Ma (Philippines, 2018) [NYAFF 2019]

The monosyllabic simplicity of the title of Kenneth Lim Dagatan’s debut feature is deceiving. It belies a work that operates very much like a fairy tale, specifically those of old whose grim and highly disturbing elements reveal the darker sides of human behaviour and psyche. For the film’s two-pronged story of family, love, and the extreme lengths to which a person will go to preserve it all is simultaneously an explicit portrait of the power of belief, and its variants of religion and superstition. Its haunting and unsparing images will surely linger in the brain; the film is like a condemned picture book that is accidentally found amongst thick dust and cobwebs but piques the curiosity to open it up anyway. But beyond the visuals, the film unfortunately suffers from a choppy narrative development that prompts some quick page-turning, or in this case, fast-forwarding, pausing only to clarify the plot points whenever it is possible to find them.
Such choppiness is even more unfortunate in the wake of the film’s initial sequences, which take their time in delineating character, setting, and mood, without any need for dialogue. Nodding to the simultaneous magic and dread of the forest and the isolation and secrecy that it often brings to family abodes, the film’s main setting is a seemingly vast woodland forest. The magnetic center of this forest is what the town locals call the “haunted house” or the “wishing well,” a fissure cave that could very well have been conjured by nightmares and is known for its strange pull and being populated by spirits, powers, and the like. The cave’s alluring quality is further boosted by the unnamed town’s reputation for its devout Catholicism. Images of the cave and the surrounding green are veritable visual motifs that strike a sinister chord, even without the film’s equally sinister ambient music.

This sinisterly quality is immediately established when the main character Samuel (Kyle Espiritu) is first introduced in the middle of the forest with nobody else around, his back to the camera, hunched over, and on his knees. The camera belatedly reveals the reason for his position: he is piercing a(n already dead?) black bird with a knife, while his face is expressionless, with possibly a hint of boredom creeping into it. The distraction having exhausted itself, Samuel continues on his way around the forest, only to come upon the cave. Soon after entering, he realises that his wanderings have become circular, repeatedly bringing him along the same narrow path, as if suddenly caught in a time loop. But just as quickly, he breaks free from it and comes upon a solitary tree lit by an unknown source. He tries to touch a leaf with his right hand and immediately recoils, as if jolted by an electric shock. The tree then communicates with him, which then sends him away from it, away from the cave, and through the forest. As he runs, he realises that his right arm has somehow healed, and comes to the realisation of the tree’s potential power(s).
This opening sequence is quite mesmerising, enhanced by Espiritu’s nearly wordless performance. Though still powerful, the following sequences that detail his struggling family life centered around his sickly mother and how he goes out of his way to repair his family are less so, in large part because they feel rushed; even more so in comparison to the opening sequence’s slow, moody buildup. In fact, with a few exceptions, the rest of the film never fully matches the clarity, calibre, and interest of the early sequences.
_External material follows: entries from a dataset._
Definition completed (lease : LeasedTask) (res : TaskResult) (at_ms : TimestampMs) (t : Task) : Task :=
  task_set t (Completed {|
    ct_lease_id := lt_lease_id lease; ct_owner_member_id := lt_owner_member_id lease;
    ct_group_id := lt_group_id lease; ct_generation := lt_generation lease;
    ct_lease_epoch := lt_lease_epoch lease; ct_result := res;
    ct_completed_at_ms := at_ms |}) (t_revision t + 1).

Definition requeued (t : Task) : Task :=
  match t_state t with
  | Leased l => task_set t (Queued {| qt_lease_epoch := lt_lease_epoch l |}) (t_revision t + 1)
  | _ => t
  end.

Lemma Task_claim_ok grant t t' :
  Task_claim grant t = (Ok tt, t') ↔
  ∃ q, t_state t = Queued q ∧ task_epoch t < u64_max ∧ t_revision t < u64_max ∧
       t' = claimed grant t.
Proof.
  unfold Task_claim, claimed, task_epoch. split.
  - intros H. task_op. eauto 6.
  - intros (q & Hq & He & Hr & ->). rewrite Hq in *. unfold LeaseEpoch_next, Revision_next.
    by rewrite !counter_next_lt.
Qed.

Lemma Task_renew_ok fence exp t t' :
  Task_renew fence exp t = (Ok tt, t') ↔
  ∃ lease, t_state t = Leased lease ∧ fence_matches fence lease ∧ t_revision t < u64_max ∧
           t' = renewed lease exp t.
Proof.
  unfold Task_renew, renewed. split.
  - intros H. task_op.
    match goal with H : require_active_lease _ _ = Ok _ |- _ =>
      apply require_active_lease_ok in H as [Hl ?] end.
    match goal with H : t_state t = Leased ?l |- _ => exists l; split_and!; try done end.
    by match goal with H : t_state t = Leased _ |- _ => rewrite Hl in H; simplify_eq end.
  - intros (l & Hl & Hf & Hr & ->).
    rewrite (proj2 (require_active_lease_ok fence t l)) by done.
    unfold Revision_next. by rewrite counter_next_lt, Hl.
Qed.

Lemma Task_complete_ok fence res t t' :
  Task_complete fence res t = (Ok OutcomeCompleted, t') ↔
  ∃ lease, t_state t = Leased lease ∧ fence_matches fence lease ∧ t_revision t < u64_max ∧
           t' = completed lease res (lf_observed_at_ms fence) t.
Proof.
  unfold Task_complete, completed. split.
  - intros H. task_op;
      match goal with H : require_active_lease _ _ = Ok _ |- _ =>
        apply require_active_lease_ok in H as [Hl ?] end; [congruence|].
    exists a. split_and!; [congruence|done..].
  - intros (l & Hl & Hf & Hr & ->). rewrite Hl.
    rewrite (proj2 (require_active_lease_ok fence t l)) by done.
    unfold Revision_next. by rewrite counter_next_lt.
Qed.

Lemma Task_complete_already fence res t t' :
  Task_complete fence res t = (Ok OutcomeAlreadyCompleted, t') ↔
  t' = t ∧ ∃ c, t_state t = Completed c ∧ ct_lease_id c = lf_lease_id fence ∧ ct_result c = res.
Proof.
  unfold Task_complete. split.
  - intros H. task_op. rewrite andb_true_iff, !bool_decide_eq_true in *. naive_solver.
  - intros (-> & c & Hc & ? & ?). rewrite Hc. by rewrite !bool_decide_true.
Qed.

Lemma requeue_if_expired_spec now t lease :
  t_state t = Leased lease → lt_expires_at_ms lease ≤ now → t_revision t < u64_max →
  requeue_if_expired now t = (Ok true, requeued t).
Proof.
  intros Hl Hx Hr. unfold requeue_if_expired, requeued. rewrite Hl.
  rewrite (proj2 (N.ltb_ge _ _)) by done. unfold Revision_next. by rewrite counter_next_lt.
Qed.

Lemma requeue_for_member_spec g mid t lease :
  t_state t = Leased lease → lt_group_id lease = g → lt_owner_member_id lease = mid →
  t_revision t < u64_max → requeue_for_member g mid t = (Ok true, requeued t).
Proof.
  intros Hl <- <- Hr. unfold requeue_for_member, requeued. rewrite Hl.
  rewrite !bool_decide_true by done. simpl. unfold Revision_next. by rewrite counter_next_lt.
Qed.

Lemma rtc_task_evolves t t' : rtc task_step t t' → task_evolves t t'.
Proof. induction 1 as [|???? _ IH]; [reflexivity|]. etrans; [by apply task_step_evolves|done]. Qed.

Lemma require_active_lease_stale fence t :
  lf_lease_epoch fence < task_epoch t → is_ok (require_active_lease fence t) = false.
Proof.
  intros He. destruct (require_active_lease fence t) as [l|] eqn:E; [|done].
  apply require_active_lease_ok in E as [Hl (?&?&?&Heq&?)].
  unfold task_epoch in He. rewrite Hl in He. simpl in He. lia.
Qed.

(** ** Main properties *)

(** Once a task has been leased at an epoch newer than a fence's, no matter
    which transitions follow, that fence can neither renew nor complete the
    task: renewal fails, completion is never accepted, and the task stays as
    it is. *)
Theorem stale_epoch_is_fenced_forever fence exp res t t' :
  lf_lease_epoch fence < task_epoch t → rtc task_step t t' →
  (∃ e, Task_renew fence exp t' = (Err e, t')) ∧
  (∃ r, Task_complete fence res t' = (r, t') ∧ r ≠ Ok OutcomeCompleted).
Proof.
  intros He Ht. pose proof (te_epoch _ _ (rtc_task_evolves _ _ Ht)).
  pose proof (require_active_lease_stale fence t' ltac:(lia)) as Hs.
  unfold Task_renew, Task_complete.
  destruct (require_active_lease fence t'); [done|].
  split; [eauto|]. repeat case_match; eauto.
Qed.

(** A lease that was lost, by expiry or by its owner leaving, is fenced by
    the next claim: the old holder's fence is refused from then on. *)
Theorem reclaim_fences_previous_holder t lease grant t' fence exp res :
  t_state t = Leased lease → lf_lease_epoch fence = lt_lease_epoch lease →
  Task_claim grant (requeued t) = (Ok tt, t') →
  (∃ e, Task_renew fence exp t' = (Err e, t')) ∧
  (∃ e, Task_complete fence res t' = (Err e, t')) ∧
  task_epoch t' = lt_lease_epoch lease + 1.
Proof.
  intros Hl Hf (q & Hq & _ & _ & ->)%Task_claim_ok.
  assert (task_epoch (claimed grant (requeued t)) = lt_lease_epoch lease + 1) as Hep.
  { unfold claimed, task_epoch, requeued. rewrite Hl. done. }
  pose proof (require_active_lease_stale fence (claimed grant (requeued t)) ltac:(lia)) as Hs.
  unfold Task_renew, Task_complete.
  destruct (require_active_lease fence _) eqn:E; [done|]. split_and!; eauto.
Qed.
Perhaps not coincidentally, the initial sequences are the most fairy tale-like, as they concentrate on Samuel’s isolated household. Upon his return home, the film discloses his family situation: he is the eldest of three siblings of a single-parent household. Seated at the table for dinner, the image of the family is calm. But only for a second, as the mother Lina (Glydel Mercado) is endlessly wracked with coughing, even as she is uttering a prayer before eating. Clearly ill, it eventually leads to her demise, a violent scene of blood and expiration witnessed by all of the children. Putting two and two together, Samuel consults the “giving tree” and has his mother resurrected. The rest of the film consists of Samuel dealing with the increasingly alarming consequences of the pact thus struck with the giving-tree-but-at-a-cost.
Not content with one storyline, despite its seventy-minute running time and already choppy development, the film introduces another one concerning a pregnant widow, Cecile (Anna Luna), whose pregnancy is shrouded in hazy details involving her mother’s white boyfriend and her husband’s suicide. She promptly seeks refuge with her sister in their hometown, which, not coincidentally, is the same one as Samuel’s.
As expected, the two storylines converge in gruesome circumstances, with ever more sacrifices involved. The film is for the unapologetic grisliness of sacrifice. And on this note, one can take the film as a whole at face value and watch it as a contribution to the suspense/horror genre. Or as an allegorical tale about the (destructive) power of belief.
Ma is showing at the New York Asian Film Festival 2019 on July 7.